Debugging Primitives for Interactive Big Data Processing in Spark 

An abundance of data in science, engineering, national security, and health care has led to the emerging field of big data analytics.  To process massive quantities of data, developers leverage data-intensive scalable computing (DISC) systems in the cloud, such as Google's MapReduce, Hadoop, and Apache Spark.  While DISC systems help to address the scalability challenges of big data analytics, they also introduce new challenges in debugging. The "big data debugging" project at UCLA addresses this debugging challenge by combining insights from both software engineering and database research communities. 

We design interactive, real-time debugger called BigDebug for the next generation data-intensive scalable cloud computing platform, Apache Spark. BigDebug's simulated breakpoints and on-demand watchpoints allow users to selectively examine distributed, intermediate data on the cloud with little overhead. Second, a user can also pinpoint a crash-inducing record and selectively resume relevant sub-computations after a quick fix. Third, a user can determine the root causes of errors (or delays) at the level of individual records through a fine-grained data provenance capability. 

We  design new data provenance and optimized incremental computation capabilities for Apache Spark to effectively and efficiently support debugging. We also realize automated debugging in DISC by applying automated fault isolation in software engineering and data provenance in database systems in tandem to find a minimum set of failure-inducing inputs. 

The project is developed at UCLA, and the project is led by Professors Miryung Kim, Tyson Condie and Todd MillsteinBigDebug is managed by a PhD student, Muhammad Ali Gulzar who works under the supervision of Professor Miryung Kim.  Our first paper on interactive debugging primitives appeared in ICSE 2016.

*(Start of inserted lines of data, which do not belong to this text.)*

(** * iolib: a shallow embedding of [c20stdiolib.hpp]

    The header wraps [std::fstream] in a move-only [FileStream] class, wraps
    [std::cin]/[std::cout] in a stateless [Console] class and offers four
    free functions ([read_file], [write_file], [append_file], [read_lines]).

    The C++ standard library is the environment of that code.  It is
    modelled here following the C++20 standard ([filebuf], [istream],
    [ostream] clauses), with libstdc++'s choices where the standard leaves a
    value open:
    - the operating system is a store of regular files, keyed by path; it
      has a set of paths it refuses to open for output (the empty name, a
      name in a missing directory, a directory, a file without write
      permission) and a largest file offset;
    - the store holds the content a file has once the buffers on it are
      flushed: a file buffer is modelled as writing through, and what
      another reader sees while a stream is still open for output is not
      part of the model; statements about file content are meant at the
      points where the real buffer is flushed (close, destruction);
    - stream offsets are mathematical integers; [size_t] has 64 bits;
    - C++ exceptions are the [Throw] case of a [result]. *)

From Stdlib Require Import ZArith Strings.Byte.
From stdpp Require Import gmap strings list.

Open Scope Z_scope.

(** ** Byte strings ([std::string]) *)

Abbreviation bytes := (list byte).

Definition NL : byte := x0a.   (* '\n' *)
Definition NUL : byte := x00.  (* '\0' *)

(** ** Error model *)

(** [class IOError : std::runtime_error]; [what] is the message held by the
    base class. *)
Record IOError := { what : string }.

(** [explicit IOError(const std::string& msg) : std::runtime_error("IOError: " + msg)] *)
Definition IOError_new (msg : string) : IOError :=
  {| what := "IOError: " +:+ msg |}.

(** A call either returns or leaves by an [IOError] exception. *)
Inductive result (A : Type) : Type :=
  | Ok (a : A)
  | Throw (e : IOError).
Arguments Ok {A} a.
Arguments Throw {A} e.

(** ** Typed read/write contract *)

(** [concept Writable]: [os << t] is defined; [render] is the character
    sequence the insertion produces. *)
Class Writable (T : Type) := { render : T -> bytes }.

(** [std::string]: inserted verbatim (the field width is never set). *)
#[export] Instance Writable_string : Writable bytes := { render := fun s => s }.

(** [char]. *)
#[export] Instance Writable_char : Writable byte := { render := fun c => [c] }.

(** ** [std::ios_base] *)

(** [std::ios_base::openmode], a bitmask type; the values are libstdc++'s. *)
Module ios.
Definition app : Z := 1.
Definition ate : Z := 2.
Definition binary : Z := 4.
Definition in_ : Z := 8.
Definition out : Z := 16.
Definition trunc : Z := 32.
End ios.

Definition has_flag (flags f : Z) : bool := negb (Z.land flags f =? 0).

(** [std::ios_base::iostate]. *)
Record iostate := IoState { eofbit : bool; failbit : bool; badbit : bool }.

Definition goodbit : iostate := IoState false false false.

Definition good (st : iostate) : bool :=
  negb (eofbit st || failbit st || badbit st).

(** [fail()], which is also what [operator!] returns. *)
Definition fail (st : iostate) : bool := failbit st || badbit st.

Definition set_eof (st : iostate) : iostate := IoState true (failbit st) (badbit st).
Definition set_fail (st : iostate) : iostate := IoState (eofbit st) true (badbit st).
Definition set_bad (st : iostate) : iostate := IoState (eofbit st) (failbit st) true.
Definition clear_eof (st : iostate) : iostate := IoState false (failbit st) (badbit st).

(** ** The operating system: files and open handles *)

Record world := MkWorld {
  files : gmap string bytes;   (* path -> content *)
  open_fds : gset nat;         (* handles currently open *)
  unwritable : gset string;    (* paths the system refuses to open for output *)
  max_offset : Z               (* the largest file offset the system supports *)
}.

Definition set_files (w : world) (fs : gmap string bytes) : world :=
  MkWorld fs (open_fds w) (unwritable w) (max_offset w).

Definition set_open_fds (w : world) (fds : gset nat) : world :=
  MkWorld (files w) fds (unwritable w) (max_offset w).

(** A system that refuses only the empty file name and supports every
    offset of a 64-bit [off_t]. *)
Definition World (fs : gmap string bytes) (fds : gset nat) : world :=
  MkWorld fs fds {[EmptyString]} (2 ^ 63 - 1).

Definition file_content (w : world) (path : string) : bytes :=
  default [] (files w !! path).

(** The [fopen] mode an [openmode] selects ([filebuf.members], table of file
    open modes); [binary] only appends "b" and [ate] is masked out. *)
Inductive cmode := C_r | C_w | C_a | C_rplus | C_wplus | C_aplus.

Definition fopen_mode (flags : Z) : option cmode :=
  let m := Z.land flags (Z.lor (Z.lor ios.in_ ios.out) (Z.lor ios.trunc ios.app)) in
  if m =? ios.out then Some C_w
  else if m =? Z.lor ios.out ios.app then Some C_a
  else if m =? ios.app then Some C_a
  else if m =? Z.lor ios.out ios.trunc then Some C_w
  else if m =? ios.in_ then Some C_r
  else if m =? Z.lor ios.in_ ios.out then Some C_rplus
  else if m =? Z.lor (Z.lor ios.in_ ios.out) ios.trunc then Some C_wplus
  else if m =? Z.lor (Z.lor ios.in_ ios.out) ios.app then Some C_aplus
  else if m =? Z.lor ios.in_ ios.app then Some C_aplus
  else None.

(** What [fopen] does to the file store, or [None] when it fails: "r" and
    "r+" need the file, "w" and "w+" create or truncate it, "a" and "a+"
    create it when missing; every mode but "r" opens for output and fails
    on a path the system refuses to open for output. *)
Definition fopen_files (w : world) (path : string) (m : cmode)
  : option (gmap string bytes) :=
  let fs := files w in
  match m with
  | C_r =>
      match fs !! path with Some _ => Some fs | None => None end
  | C_rplus =>
      if decide (path ∈ unwritable w) then None
      else match fs !! path with Some _ => Some fs | None => None end
  | C_w | C_wplus =>
      if decide (path ∈ unwritable w) then None
      else Some (<[path := []]> fs)
  | C_a | C_aplus =>
      if decide (path ∈ unwritable w) then None
      else match fs !! path with
           | Some _ => Some fs
           | None => Some (<[path := []]> fs)
           end
  end.

(** Where the file position is after [fopen]: at the end of the file in
    mode "a" (the C library seeks there), at the start otherwise. *)
Definition fopen_pos (fs : gmap string bytes) (path : string) (m : cmode) : nat :=
  match m with
  | C_a => length (default [] (fs !! path))
  | _ => 0%nat
  end.

(** ** [std::basic_filebuf] *)

(** An open file buffer: the handle it owns, the file it is on, the mode it
    was opened in and the file position (one position for both directions). *)
Record filebuf := FileBuf {
  fb_fd : nat;
  fb_path : string;
  fb_mode : Z;
  fb_pos : nat
}.

Definition fb_set_pos (fb : filebuf) (pos : nat) : filebuf :=
  FileBuf (fb_fd fb) (fb_path fb) (fb_mode fb) pos.

(** [basic_filebuf::open]: a fresh handle on success. *)
Definition filebuf_open (w : world) (path : string) (flags : Z)
  : option (world * filebuf) :=
  match fopen_mode flags with
  | None => None
  | Some m =>
      match fopen_files w path m with
      | None => None
      | Some fs =>
          let fd := fresh (open_fds w) in
          Some (set_open_fds (set_files w fs) ({[fd]} ∪ open_fds w),
                FileBuf fd path flags (fopen_pos fs path m))
      end
  end.

(** [basic_filebuf::close]: the handle is given back. *)
Definition filebuf_close (w : world) (fb : filebuf) : world :=
  set_open_fds w (open_fds w ∖ {[fb_fd fb]}).

Definition can_read (fb : filebuf) : bool := has_flag (fb_mode fb) ios.in_.
Definition can_write (fb : filebuf) : bool :=
  has_flag (fb_mode fb) ios.out || has_flag (fb_mode fb) ios.app.

(** The characters between the file position and the end of the file; none
    when the buffer was not opened for input ([underflow] fails). *)
Definition filebuf_avail (w : world) (fb : filebuf) : bytes :=
  if can_read fb then drop (fb_pos fb) (file_content w (fb_path fb)) else [].

(** Writing [d] at offset [pos] of [c]; a gap past the end reads as zeros. *)
Definition overwrite (c : bytes) (pos : nat) (d : bytes) : bytes :=
  take pos c ++ replicate (pos - length c) NUL ++ d ++ drop (pos + length d) c.

(** [xsputn]: the characters go to the end of the file in append mode and
    to the file position otherwise; the position reported afterwards is the
    former one plus the number of characters taken.  The real buffer keeps
    the characters until it is flushed (on a seek, on close, when it is
    full); the store is updated here at once, and so stands for the file as
    it is after the next flush.  [None] when the buffer was not opened for
    output. *)
Definition filebuf_write (w : world) (fb : filebuf) (d : bytes)
  : option (world * filebuf) :=
  if can_write fb then
    let c := file_content w (fb_path fb) in
    if has_flag (fb_mode fb) ios.app then
      Some (set_files w (<[fb_path fb := c ++ d]> (files w)),
            fb_set_pos fb (fb_pos fb + length d))
    else
      Some (set_files w (<[fb_path fb := overwrite c (fb_pos fb) d]> (files w)),
            fb_set_pos fb (fb_pos fb + length d))
  else None.

(** ** [std::fstream] *)

(** [buf] is [None] when the file buffer is closed. *)
Record fstream := FStream { buf : option filebuf; state : iostate }.

Definition fstream_is_open (s : fstream) : bool :=
  match buf s with Some _ => true | None => false end.

Definition setstate (s : fstream) (f : iostate -> iostate) : fstream :=
  FStream (buf s) (f (state s)).

(** [std::fstream stream(path, flags)]: [failbit] when the open fails. *)
Definition fstream_new (w : world) (path : string) (flags : Z) : world * fstream :=
  match filebuf_open w path flags with
  | Some (w', fb) => (w', FStream (Some fb) goodbit)
  | None => (w, FStream None (set_fail goodbit))
  end.

(** [fstream::close]: [failbit] when the buffer was not open. *)
Definition fstream_close (w : world) (s : fstream) : world * fstream :=
  match buf s with
  | Some fb => (filebuf_close w fb, FStream None (state s))
  | None => (w, setstate s set_fail)
  end.

(** *** Input side ([std::basic_istream]) *)

(** [istream::sentry(is, true)]: [failbit] is set when the stream is not
    good.  The streams of this program are tied to nothing and the
    unformatted functions skip no whitespace. *)
Definition isentry (s : fstream) : fstream * bool :=
  if good (state s) then (s, true) else (setstate s set_fail, false).

Inductive seekdir := beg | cur | end_.

(** Where a relative seek starts from. *)
Definition seek_base (w : world) (fb : filebuf) (way : seekdir) : Z :=
  match way with
  | beg => 0
  | cur => Z.of_nat (fb_pos fb)
  | end_ => Z.of_nat (length (file_content w (fb_path fb)))
  end.

(** The offsets the system accepts for the file of [fb]: none before the
    start and none beyond its largest file offset (an offset inside the
    file is always accepted: no file is larger than the system allows). *)
Definition seekable (w : world) (fb : filebuf) (p : Z) : bool :=
  (0 <=? p) &&
  ((p <=? max_offset w) || (p <=? Z.of_nat (length (file_content w (fb_path fb))))).
(** * LeadScore: the scoring engine, its configuration and its collaborators

    A shallow embedding of the Python sources

      - [src/models/lead.py]          (Lead, EngagementSummary, LeadScore)
      - [src/config.py]               (Settings, validate_weights, get_settings)
      - [src/services/scorer.py]      (LeadScorer)
      - [src/api/alerts.py]           (AlertConfig, update_alert_config)
      - [src/services/hubspot.py]     (HubSpotClient.get_contacts)
      - [src/services/slack_notifier.py], [src/main.py] (the refresh cycle)

    Conventions of the embedding.

      - A Python [int] is a [Z].  A Python [float] is an exact rational [Q]:
        the arithmetic of the scorer ([/], [*], [+], [min], [max], [round])
        is read over the rationals, without binary rounding error.
      - A [datetime] is naive UTC, counted in microseconds ([Z]), which is
        what [datetime.utcnow()] produces throughout the code base; a
        [timedelta] is a difference of two of them.
      - A [str] is a [string]; [str.lower] is taken on ASCII letters.
      - Effects (the clock, the cached settings object, logging, HTTP) are
        threaded through the monad [M] below; a raised exception is [inl]. *)

From Stdlib Require Import ZArith QArith Qround Qminmax Qabs Lia Lqa.
From Stdlib Require Import Ascii String Sorted Permutation.
From stdpp Require Import base gmap strings list.

Open Scope Z_scope.

(** ** Python values *)

Definition datetime := Z.
Definition timedelta := Z.

Definition MICROSECONDS_PER_DAY : Z := 86400 * 1000000.

(** [timedelta.days]: the normalised day component, a floor division. *)
Definition timedelta_days (d : timedelta) : Z := d / MICROSECONDS_PER_DAY.
Lemma watchdogLoop_closing (env : string -> trader.ForceCloseEnv)
    (ps : list trader.Position) :
  forall a,
    trader.closingPositions (snd (trader.watchdogLoop a env ps))
    ⊆ trader.closingPositions a.
Proof.
  induction ps as [|p ps IH]; intros a; simpl; [set_solver|].
  destruct (trader.watchdogTrigger _ p) as [t|]; [|apply IH].
  pose proof (forceClosePosition_closing_subseteq a
                (env (trader.posKey (trader.symbol p) (trader.side p)))
                (trader.symbol p) (trader.side p) (trader.triggerReason t)) as H.
  destruct (trader.forceClosePosition a _ _ _ _) as [[rec err] a1].
  simpl in H.
  match goal with
  | |- context [trader.watchdogLoop ?s env ps] =>
      specialize (IH s); destruct (trader.watchdogLoop s env ps) as [acts a3]
  end.
  simpl in *. etrans; [exact IH|]. destruct err; simpl; exact H.
Qed.

(** The AI-driven close: the entry is created, deleted after a successful
    order and left in the table by every failure that follows the creation. *)
Lemma executeCloseWithRecord_closing (sd : string) (a : trader.AutoTrader)
    (env : trader.CloseEnv) (dec : decision.Decision) (rec : logger.DecisionAction) :
  let key := trader.posKey (decision.Symbol dec) sd in
  let r := trader.executeCloseWithRecord sd a env dec rec in
  match trader.forcedClosedPositions a !! key with
  | Some _ => snd r = a /\ fst (fst r) <> None
  | None =>
      match fst (fst r) with
      | None => trader.closingPositions (snd r) = trader.closingPositions a ∖ {[ key ]}
      | Some _ => trader.closingPositions (snd r) = {[ key ]} ∪ trader.closingPositions a
      end
  end.
Proof.
  intros key r. subst r. unfold trader.executeCloseWithRecord. fold key.
  destruct (trader.forcedClosedPositions a !! key); [split; [reflexivity|discriminate]|].
  destruct (trader.ceMarket env); [|reflexivity].
  destruct (trader.ceOrder env); [|reflexivity].
  simpl. rewrite recordTradeHistory_closing. simpl. set_solver.
Qed.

BigDebug: Debugging Primitives for Interactive Big Data Processing in Spark, Muhammad Ali Gulzar, Matteo Interlandi, Seunghyun Yoo, Sai Deep Tetali, Tyson Condie, Todd Millstein, Miryung Kim, ICSE' 16: Proceedings of 38th IEEE/ACM International Conference on Software Engineering, pages 784-795 (pdf)

BigDebug: Interactive Debugger for Big Data Analytics in Apache Spark, Muhammad Ali Gulzar, Matteo Interlandi, Tyson Condie, Miryung Kim, FSE' 16: The 24th ACM SIGSOFT International Symposium on the Foundations of Software Engineering, Demonstration Track, pages 1033-1037 (pdf)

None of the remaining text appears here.